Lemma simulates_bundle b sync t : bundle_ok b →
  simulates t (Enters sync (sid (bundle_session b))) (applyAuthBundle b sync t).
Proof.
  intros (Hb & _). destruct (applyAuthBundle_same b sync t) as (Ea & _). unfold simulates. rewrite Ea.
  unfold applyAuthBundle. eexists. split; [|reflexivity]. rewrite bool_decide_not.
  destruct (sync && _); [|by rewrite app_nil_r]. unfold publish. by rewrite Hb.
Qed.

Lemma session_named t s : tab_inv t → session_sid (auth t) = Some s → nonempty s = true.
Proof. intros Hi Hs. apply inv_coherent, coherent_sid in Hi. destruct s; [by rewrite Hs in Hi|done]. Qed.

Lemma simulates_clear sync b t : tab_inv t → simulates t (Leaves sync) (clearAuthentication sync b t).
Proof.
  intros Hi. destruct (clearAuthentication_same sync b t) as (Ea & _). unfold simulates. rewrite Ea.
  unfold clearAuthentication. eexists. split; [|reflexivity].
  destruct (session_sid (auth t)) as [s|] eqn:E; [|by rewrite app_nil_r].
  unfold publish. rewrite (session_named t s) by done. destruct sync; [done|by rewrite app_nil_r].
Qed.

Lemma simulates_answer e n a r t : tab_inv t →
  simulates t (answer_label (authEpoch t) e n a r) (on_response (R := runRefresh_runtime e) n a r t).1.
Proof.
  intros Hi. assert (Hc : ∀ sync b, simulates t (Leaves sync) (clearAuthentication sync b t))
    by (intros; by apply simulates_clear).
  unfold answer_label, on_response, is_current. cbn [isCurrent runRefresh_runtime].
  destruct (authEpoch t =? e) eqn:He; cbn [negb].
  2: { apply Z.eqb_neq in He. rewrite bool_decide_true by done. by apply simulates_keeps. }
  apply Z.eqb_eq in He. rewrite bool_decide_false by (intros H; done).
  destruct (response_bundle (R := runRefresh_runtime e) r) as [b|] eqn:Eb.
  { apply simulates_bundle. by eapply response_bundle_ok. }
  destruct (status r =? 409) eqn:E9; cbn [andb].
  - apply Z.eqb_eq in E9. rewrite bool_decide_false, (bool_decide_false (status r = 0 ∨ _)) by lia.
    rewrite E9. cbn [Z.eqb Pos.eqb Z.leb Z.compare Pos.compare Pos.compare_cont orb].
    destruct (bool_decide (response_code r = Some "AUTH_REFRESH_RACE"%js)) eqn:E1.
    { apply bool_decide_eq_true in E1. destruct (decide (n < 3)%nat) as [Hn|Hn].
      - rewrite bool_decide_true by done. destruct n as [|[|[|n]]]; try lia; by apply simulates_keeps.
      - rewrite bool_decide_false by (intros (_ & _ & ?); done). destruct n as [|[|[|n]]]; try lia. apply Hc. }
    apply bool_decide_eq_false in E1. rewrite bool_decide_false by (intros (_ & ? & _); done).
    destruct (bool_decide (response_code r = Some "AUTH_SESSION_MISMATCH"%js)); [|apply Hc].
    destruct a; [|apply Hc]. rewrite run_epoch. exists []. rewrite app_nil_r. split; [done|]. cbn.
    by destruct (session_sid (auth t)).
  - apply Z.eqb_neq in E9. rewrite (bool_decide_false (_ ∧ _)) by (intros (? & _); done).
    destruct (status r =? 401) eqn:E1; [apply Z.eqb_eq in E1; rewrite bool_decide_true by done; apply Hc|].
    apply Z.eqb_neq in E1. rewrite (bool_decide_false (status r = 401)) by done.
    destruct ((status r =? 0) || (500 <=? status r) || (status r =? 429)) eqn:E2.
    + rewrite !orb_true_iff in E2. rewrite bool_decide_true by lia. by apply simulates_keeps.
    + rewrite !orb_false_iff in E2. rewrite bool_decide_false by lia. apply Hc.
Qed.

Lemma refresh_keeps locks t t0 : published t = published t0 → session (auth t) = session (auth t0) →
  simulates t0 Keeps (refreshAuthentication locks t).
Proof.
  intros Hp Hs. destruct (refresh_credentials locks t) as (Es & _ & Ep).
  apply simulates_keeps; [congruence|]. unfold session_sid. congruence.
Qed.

▶ **Problem details**:
Copy out every line of the data that includes "authEpoch".

▶ **Task response**:
  simulates t (answer_label (authEpoch t) e n a r) (on_response (R := runRefresh_runtime e) n a r t).1.
  destruct (authEpoch t =? e) eqn:He; cbn [negb].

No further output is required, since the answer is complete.